The requirement for transactions to solely have low-s signatures is a standardness rule. Standardness is enforced on the mempool coverage stage and isn’t a protocol rule. Though the mempool habits of Bitcoin Core has broad influence on the viability of transactions on the community, since mempool coverage and standardness are native decisions of Bitcoin Core, they haven’t all the time been documented in BIPs.

As talked about, it was proposed to forbid high-s signatures on the protocol stage in BIP62 with the unique objective to resolve malleability issues pertaining to scripts. BIP62 was withdrawn as a result of simply script guidelines weren’t sufficient to resolve transaction malleability issues.

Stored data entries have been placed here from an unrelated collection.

Lemma new_device_alerts_witness :
  (by_mac empty_inner !! w_mac = None ->
     exists name vendor, alert_sink (observe w_hash (mk_sight 0 0 1) 5 "B8:27:EB:11:22:33" w_alerting)
       = Some (raise 1 (new_device w_mac name vendor) w_sink)) /\
  (is_Some (by_mac empty_inner !! w_mac) ->
     alert_sink (observe w_hash (mk_sight 0 0 1) 5 "B8:27:EB:11:22:33" w_alerting) = Some w_sink) /\
  (forall now0 rows row, row ∈ rows -> Oui.normalize (kd_mac row) = Some w_mac ->
     alert_sink (observe w_hash (mk_sight 0 0 1) 5 "B8:27:EB:11:22:33" (fst (hydrate w_hash now0 rows w_alerting))) = Some w_sink).
Proof. apply (new_device_alerts w_hash (mk_sight 0 0 1) 5 "B8:27:EB:11:22:33" w_mac w_alerting); reflexivity. Defined.

(** C33. Write debouncing: however often one device is seen at one address,
    any two row writes this causes are at least a heartbeat apart. *)
Theorem observe_debounced hash o ip mac times i n m t1 t2 :
  (n < m)%nat ->
  observe_run hash o ip mac times i !! n = Some (t1, true) ->
  observe_run hash o ip mac times i !! m = Some (t2, true) ->
  LAST_SEEN_HEARTBEAT <= t2 - t1.
Proof.
  intros Hnm H1 H2. pose proof (observe_run_spaced hash o ip mac times i) as Hs. unfold spaced in Hs.
  assert (LAST_SEEN_HEARTBEAT <= duration_since t2 t1) as H.
  { revert n m Hnm H1 H2. induction Hs as [|x l _ IH Hx]; intros n m Hnm H1 H2; [done|].
    destruct m as [|m]; [lia|]. simpl in H2. destruct n as [|n]; simpl in H1.
    - simplify_eq. rewrite Forall_forall in Hx. apply list_elem_of_lookup_2 in H2. by apply (Hx _ H2).
    - by apply (IH n m); [lia|..]. }
  unfold duration_since, saturating_sub, LAST_SEEN_HEARTBEAT, from_secs in *. lia.
Qed.

Definition w_times : list Instant := map from_secs [0; 15; 30; 45; 60; 75].

Example debounce_example : map snd (observe_run w_hash ∅ 5 w_mac w_times empty_inner) = [true; false; false; false; true; false].
Proof. vm_compute. reflexivity. Qed.

Lemma observe_debounced_witness : LAST_SEEN_HEARTBEAT <= from_secs 60 - from_secs 0.
Proof.
  apply (observe_debounced w_hash ∅ 5 w_mac w_times empty_inner 0 4); [lia|vm_compute; reflexivity..].
Defined.

(** Malformed options never cost the sighting: a packet is rejected only
    for its fixed header (too short, a reply, a bad address length) or when
    the hardware address is not a MAC, and the walk over the options always
    ends. *)
Theorem parse_dhcp_total pkt :
  is_Some (parse_dhcp pkt) <->
  (240 <= length pkt)%nat /\ byte_at pkt 0 = 1 /\ (1 <= Z.to_nat (byte_at pkt 2) <= 16)%nat /\
  is_Some (Oui.normalize (str_join ":" (map hex2 (slice pkt 28 (28 + Nat.min (Z.to_nat (byte_at pkt 2)) 6))))).
Proof.
  unfold parse_dhcp. destruct (Nat.ltb_spec (length pkt) 240) as [|Hl].
  { split; [by intros []|lia]. }
  destruct (Z.eqb_spec (byte_at pkt 0) 1) as [Hop|]; cbn [negb]; [|split; [by intros []|by intros (_ & ? & _)]].
  cbv zeta. destruct (Nat.eqb_spec (Z.to_nat (byte_at pkt 2)) 0) as [Hz|]; cbn [orb].
  { split; [by intros []|]. intros (_ & _ & ? & _). lia. }
  destruct (Nat.ltb_spec 16 (Z.to_nat (byte_at pkt 2))) as [|Hh].
  { split; [by intros []|]. intros (_ & _ & ? & _). lia. }
  destruct (Oui.normalize _) as [mac|] eqn:Hm; [|split; [by intros []|by intros (_ & _ & _ & [])]].
  split; [intros _; repeat split; try lia; done|]. intros _.
  destruct (bool_decide _); cbn [negb]; [|by eexists].
  destruct (dhcp_options_total (S (length pkt)) pkt 240 None ltac:(lia)) as [h ->]. by eexists.
Qed.

(** C34. A request is read back as it was built: from a well-formed packet the
    listener takes the client's MAC and the last host-name option that is
    text, whatever other options and padding surround it. *)
Theorem parse_dhcp_roundtrip header opts rest mac :
  length header = 236%nat -> byte_at header 0 = 1 -> byte_at header 2 = 6 ->
  Oui.normalize (str_join ":" (map hex2 (slice header 28 34))) = Some mac ->
  Forall option_ok opts ->
  parse_dhcp (header ++ MAGIC ++ encode_options opts ++ 255 :: rest) = Some (mac, host_name opts None).
Proof.
  intros Hl Hop Hhl Hm Ho. set (pkt := header ++ _).
  assert (length pkt = (240 + (length (encode_options opts) + S (length rest)))%nat) as Hlen.
  { subst pkt. rewrite !length_app, Hl. simpl. lia. }
  assert (forall i, (i < 236)%nat -> byte_at pkt i = byte_at header i) as Hb.
  { intros i Hi. unfold byte_at, pkt. apply app_nth1. lia. }
  unfold parse_dhcp. destruct (Nat.ltb_spec (length pkt) 240); [lia|].
  rewrite !Hb, Hop, Hhl by lia. cbn [Z.eqb Pos.eqb negb]. cbv zeta.
  change (Z.to_nat 6) with 6%nat. cbn [Nat.eqb Nat.ltb Nat.leb orb Nat.min Nat.add].
  assert (slice pkt 28 34 = slice header 28 34) as ->.
  { unfold slice, pkt. rewrite drop_app_le by lia. apply take_app_le. rewrite length_drop. lia. }
  rewrite Hm.
  assert (slice pkt 236 240 = MAGIC) as ->.
  { unfold pkt. apply slice_app; [done|]. rewrite Hl. done. }
  rewrite bool_decide_true by done. cbn [negb].
  assert (pkt = (header ++ MAGIC) ++ encode_options opts ++ 255 :: rest) as E by (unfold pkt; by rewrite <-app_assoc).
  assert (240%nat = length (header ++ MAGIC)) as E2 by (rewrite length_app, Hl; done).
  replace (dhcp_options (S (length pkt)) pkt 240 None) with
    (dhcp_options (S (length pkt)) ((header ++ MAGIC) ++ encode_options opts ++ 255 :: rest) (length (header ++ MAGIC)) None)
    by by rewrite <-E, <-E2.
  rewrite dhcp_options_encoded; [done|done|]. rewrite Hlen. lia.
Qed.

Definition w_header : list Z := [1; 1; 6] ++ repeat 0 25 ++ [184; 39; 235; 17; 34; 51] ++ repeat 0 202.
Definition w_opts : list DhcpOption := [Opt 53 [1]; Pad; Opt 12 (as_bytes "kitchen-tv")].

Lemma parse_dhcp_roundtrip_witness :
  parse_dhcp (w_header ++ MAGIC ++ encode_options w_opts ++ 255 :: [0; 0]) = Some (w_mac, host_name w_opts None).
Proof.
  apply (parse_dhcp_roundtrip w_header w_opts [0; 0] w_mac); [reflexivity..|].
  repeat constructor; done.
Defined.
(* ===== verification/Boot.v ===== *)
(** * The start of the program, and what it starts (src/main.rs: [main])

    [Startup.v] has the command line and the configuration.  Here is the
    rest of [main]: the modes that exit, the storage, the first download of
    the lists, the registry, the resolver, and the tasks that are spawned
    with their addresses and periods.  What the file system, SQLite, the
    network and the clocks do is an argument. *)
From S2P Require Import Prelude Str Addr Acl Blocklist Config Startup Lists Oui Netinfo DnsMsg Cache Upstream Db Storage Alerts Devices Discovery Rows Resolver Daemon.
Open Scope Z_scope.

Record Args : Type := mk_args {
  ar_cli : Cli; no_fetch : bool; print_config : bool; check_only : bool; rebuild_db : bool }.

(* ------------------------------------------------------------------ *)
(** ** Tasks *)

Inductive Task : Type :=
  | ServeUdp (listen : SocketAddr)
  | ServeTcp (listen : SocketAddr)
  | CacheSweeper
  | AlertDrain
  | StormWatcher (window_mins threshold : Z) (every : Duration)
  | ArpPoller (every : Duration) (subnet : option Subnet) (iface : option string)
  | MdnsListener
  | DhcpListener
  | SubnetSweeper (subnet : Subnet) (every : Duration)
  | ReverseDns (upstream : SocketAddr) (gateway : option Z)
  | ThroughputSampler (every : Duration)
  | LatencySampler (upstream : SocketAddr) (every : Duration)
  | RefreshLists (every : Duration)
  | Dashboard (listen : SocketAddr).

Definition dns_listeners (cfg : Config) : list SocketAddr :=
  dns_listen (dns cfg) :: match dns_listen_v6 (dns cfg) with Some a => [a] | None => [] end.

(** A [Vec] indexed at 0: [None] is the panic. *)
Definition first_upstream (cfg : Config) : option SocketAddr := head (upstreams (dns cfg)).
(* ===== verification/Api.v ===== *)
(** * The HTTP API (src/api.rs) and the scheduled refresh (src/main.rs)

    Who may change the resolver, what each changing request does to the
    manual lists, the block list and the cache, and what the reporting
    requests ask of the database.  A request is its Authorization header and
    its decoded body; routes, reports and the layers around the handlers are
    in [Web.v]. *)
From S2P Require Import Prelude Str Addr Acl Blocklist Config Lists DnsMsg Cache Upstream Db Resolver.
Open Scope Z_scope.

Definition BYPASS_QUERY_THRESHOLD : Z := 5.

Inductive StatusCode : Type := BAD_REQUEST | UNAUTHORIZED | CONFLICT | BAD_GATEWAY | INTERNAL_SERVER_ERROR.
(** What a client is told, with the values its text shows. *)
Inductive PublicMessage : Type :=
  | NotAValidDomain (domain : string)
  | AdminTokenRequired
  | RefreshRunning
  | AllSourcesFailed (attempted : nat) (detail : string).
(** A failure: its status, and what the client is told, if anything. *)
Record ApiError : Type := mk_api_error { ae_status : StatusCode; ae_public : option PublicMessage }.
#[export] Instance status_code_eq_dec : EqDecision StatusCode.
Proof. solve_decision. Defined.

Definition conflict (msg : PublicMessage) : ApiError := mk_api_error CONFLICT (Some msg).
Definition bad_gateway (msg : PublicMessage) : ApiError := mk_api_error BAD_GATEWAY (Some msg).
Definition unauthorized : ApiError := mk_api_error UNAUTHORIZED (Some AdminTokenRequired).
Definition bad_request (msg : PublicMessage) : ApiError := mk_api_error BAD_REQUEST (Some msg).
(** Any other error is logged, and the client is told nothing. *)
Definition internal_error : ApiError := mk_api_error INTERNAL_SERVER_ERROR None.

(* ------------------------------------------------------------------ *)
(** ** Authorisation *)

Fixpoint fold_xor (acc : Z) (a b : list Z) : Z :=
  match a, b with
  | x :: a, y :: b => fold_xor (Z.lor acc (Z.lxor x y)) a b
  | _, _ => acc
  end.
Definition constant_time_eq (a b : list Z) : bool :=
  if negb (length a =? length b)%nat then false else fold_xor 0 a b =? 0.
(* ===== verification/AlertsCases.v ===== *)
(** * The unit tests of the alerts (src/alerts.rs) *)
From S2P Require Import Prelude Str Alerts Cases.
Open Scope Z_scope.

(** The sink, whose queue the test reads with [try_recv]. *)
Definition sink_with_cooldown (secs : Z) : AlertSink := mk_sink [] true (new_lock ∅) (from_secs secs).
(** The alerts are raised within the same moment; the clock does not matter. *)
Definition raised (secs : Z) (l : list Alert) : list Alert :=
  sk_queue (fold_left (fun s a => raise 0 a s) l (sink_with_cooldown secs)).

Definition a_repeated_condition_alerts_once : bool :=
  (length (raised 3600 (repeat (nxdomain_storm "192.168.1.5" 200 10) 5)) =? 1)%nat.
Example a_repeated_condition_alerts_once_passes : a_repeated_condition_alerts_once = true.
Proof. reflexivity. Qed.

Definition different_subjects_alert_independently : bool :=
  (length (raised 3600 [nxdomain_storm "192.168.1.5" 200 10; nxdomain_storm "192.168.1.9" 300 10]) =? 2)%nat.
Example different_subjects_alert_independently_passes : different_subjects_alert_independently = true.
Proof. reflexivity. Qed.

Definition different_kinds_about_one_subject_alert_independently : bool :=
  (length (raised 3600 [new_device "aa:bb:cc:dd:ee:01" None None; nxdomain_storm "aa:bb:cc:dd:ee:01" 200 10]) =? 2)%nat.
Example different_kinds_about_one_subject_passes : different_kinds_about_one_subject_alert_independently = true.
Proof. reflexivity. Qed.

Definition the_cooldown_expires : bool :=
  (length (raised 0 [nxdomain_storm "192.168.1.5" 200 10; nxdomain_storm "192.168.1.5" 250 10]) =? 2)%nat.
Example the_cooldown_expires_passes : the_cooldown_expires = true.
Proof. reflexivity. Qed.

(** The port refuses: the client has no answer. *)
Definition a_failed_delivery_reports_false_rather_than_erroring : bool :=
  negb (notify (fun _ => None) "http://127.0.0.1:1/topic" (new_device "aa:bb:cc:dd:ee:01" None None)).
Example a_failed_delivery_reports_false_passes : a_failed_delivery_reports_false_rather_than_erroring = true.
Proof. reflexivity. Qed.

Definition no_ntfy_url_means_no_client_rather_than_a_failure : bool := negb (build_client "" true).
Example no_ntfy_url_means_no_client_passes : no_ntfy_url_means_no_client_rather_than_a_failure = true.
Proof. reflexivity. Qed.

Definition is_severity (s t : Severity) : bool := (severity_str s =? severity_str t)%string.

Definition a_new_device_alert_names_the_device : bool :=
  let a := new_device "aa:bb:cc:dd:ee:01" (Some "living-room-tv") (Some "Samsung") in
  asserts [has "living-room-tv" (al_detail a); has "Samsung" (al_detail a); has "aa:bb:cc:dd:ee:01" (al_detail a);
           is_severity (al_severity a) Info].
Example a_new_device_alert_names_the_device_passes : a_new_device_alert_names_the_device = true.
Proof. reflexivity. Qed.

Definition an_unnamed_new_device_still_produces_a_usable_message : bool :=
  let a := new_device "aa:bb:cc:dd:ee:01" None None in
  asserts [has "aa:bb:cc:dd:ee:01" (al_detail a); negb (has "None" (al_detail a))].
Example an_unnamed_new_device_passes : an_unnamed_new_device_still_produces_a_usable_message = true.
Proof. reflexivity. Qed.

Definition a_storm_alert_is_a_warning_and_says_how_many : bool :=
  let a := nxdomain_storm "192.168.1.5" 412 10 in
  asserts [is_severity (al_severity a) Warning; has "412" (al_detail a); has "10 minutes" (al_detail a)].
Example a_storm_alert_is_a_warning_passes : a_storm_alert_is_a_warning_and_says_how_many = true.
Proof. reflexivity. Qed.
(* ===== verification/NetinfoCases.v ===== *)
(** * The unit tests of the network state (src/netinfo.rs) *)
From S2P Require Import Prelude Str Float Addr Netinfo Cases.
Open Scope Z_scope.

Definition text (l : list string) : string := String.concat "" (map (fun s => s +:+ String newline "") l).
(** A line of tab-separated fields. *)
Definition tabbed (l : list string) : string := str_join (String (of_code 9) "") l.

Definition ROUTE_SAMPLE : string := text [
  tabbed ["Iface"; "Destination"; "Gateway "; "Flags"; "RefCnt"; "Use"; "Metric"; "Mask"; ""; "MTU"; "Window"; "IRTT"];
  tabbed ["eth0"; "00000000"; "0101A8C0"; "0003"; "0"; "0"; "202"; "00000000"; "0"; "0"; "0"];
  tabbed ["eth0"; "0001A8C0"; "00000000"; "0001"; "0"; "0"; "202"; "00FFFFFF"; "0"; "0"; "0"];
  tabbed ["wlan0"; "0000FEA9"; "00000000"; "0001"; "0"; "0"; "303"; "0000FFFF"; "0"; "0"; "0"]].

Definition decodes_the_pi_throttling_bitmask : bool :=
  let bits := 5 * 65536 + 5 in
  let both := describe_throttled bits in
  asserts [
    same (map parse_throttled_bits ["0x0"; "0x50005"; "50005"; "nonsense"]) [Some 0; Some bits; Some bits; None];
    same (map describe_throttled [0; 1; 65536]) [""; "now: undervoltage"; "since boot: undervoltage"];
    has "now: undervoltage, throttled" both; has "since boot: undervoltage, throttled" both].
Example decodes_the_pi_throttling_bitmask_passes : decodes_the_pi_throttling_bitmask = true.
Proof. vm_compute. reflexivity. Qed.

Definition parses_default_gateway : bool :=
  unwrap r := parse_default_route ROUTE_SAMPLE in
  asserts [(rt_iface r =? "eth0")%string; gateway r =? ipv4 192 168 1 1].
Example parses_default_gateway_passes : parses_default_gateway = true.
Proof. vm_compute. reflexivity. Qed.

Definition parses_lan_subnet_and_skips_link_local : bool :=
  unwrap s := parse_lan_subnet ROUTE_SAMPLE "eth0" in
  asserts [network s =? ipv4 192 168 1 0; prefix_len s =? 24; same (parse_lan_subnet ROUTE_SAMPLE "wlan0") None].
Example parses_lan_subnet_and_skips_link_local_passes : parses_lan_subnet_and_skips_link_local = true.
Proof. vm_compute. reflexivity. Qed.

Definition subnet_contains_and_enumerates : bool :=
  unwrap s := ok (parse_cidr "192.168.1.0/24") in
  asserts [contains s (ipv4 192 168 1 57); negb (contains s (ipv4 192 168 2 57)); (length (hosts s) =? 254)%nat;
           same (hosts s !! 0%nat) (Some (ipv4 192 168 1 1)); same (hosts s !! 253%nat) (Some (ipv4 192 168 1 254))].
Example subnet_contains_and_enumerates_passes : subnet_contains_and_enumerates = true.
Proof. vm_compute. reflexivity. Qed.

Definition refuses_to_enumerate_huge_subnets : bool :=
  unwrap s := ok (parse_cidr "10.0.0.0/8") in same (hosts s) [].
Example refuses_to_enumerate_huge_subnets_passes : refuses_to_enumerate_huge_subnets = true.
Proof. vm_compute. reflexivity. Qed.

Definition parses_arp_table_skipping_incomplete : bool :=
  let entries := parse_arp_table (text [
    "IP address       HW type     Flags       HW address            Mask     Device";
    "192.168.1.1      0x1         0x2         b8:27:eb:aa:bb:cc     *        eth0";
    "192.168.1.99     0x1         0x0         00:00:00:00:00:00     *        eth0";
    "192.168.1.42     0x1         0x2         5c:cf:7f:11:22:33     *        eth0"]) in
  asserts [(length entries =? 2)%nat; same (option_map arp_mac (entries !! 0%nat)) (Some "b8:27:eb:aa:bb:cc");
           same (option_map arp_ip (entries !! 1%nat)) (Some (ipv4 192 168 1 42))].
Example parses_arp_table_skipping_incomplete_passes : parses_arp_table_skipping_incomplete = true.
Proof. vm_compute. reflexivity. Qed.

Definition parses_iface_counters : bool :=
  let c := parse_iface_counters (text [
    "Inter-|   Receive                                                |  Transmit";
    " face |bytes    packets errs drop fifo frame compressed multicast|bytes    packets errs drop fifo colls carrier compressed";
    "    lo: 1000      10    0    0    0     0          0         0     1000      10    0    0    0     0       0          0";
    "  eth0: 5000      50    1    2    0     0          0         3     6000      60    4    5    0     0       0          0"]) in
  unwrap eth0 := head c in
  asserts [(length c =? 1)%nat; (ic_iface eth0 =? "eth0")%string; rx_bytes eth0 =? 5000; tx_bytes eth0 =? 6000;
           rx_errors eth0 =? 1; tx_dropped eth0 =? 5].
Example parses_iface_counters_passes : parses_iface_counters = true.
Proof. vm_compute. reflexivity. Qed.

Signatures have been later canonicalized in BIP66, and third-party malleability issues concerning scripts have been solely resolved with BIP141. Excessive-s signatures are nonetheless permitted: even for segwit outputs they’re solely non-standard, so whereas the txid is not influenced by signature information, the wtxid nonetheless is, and remains to be susceptible to third-party malleability.

Returning to the principle query, it seems that the Bitcoin 0.9.0 launch each began contemplating high-s signatures non-standard and solely creating low-s signatures.


Word that third-party transaction malleability usually solely issues ECDSA signatures, Schnorr signatures are inherently non-malleable.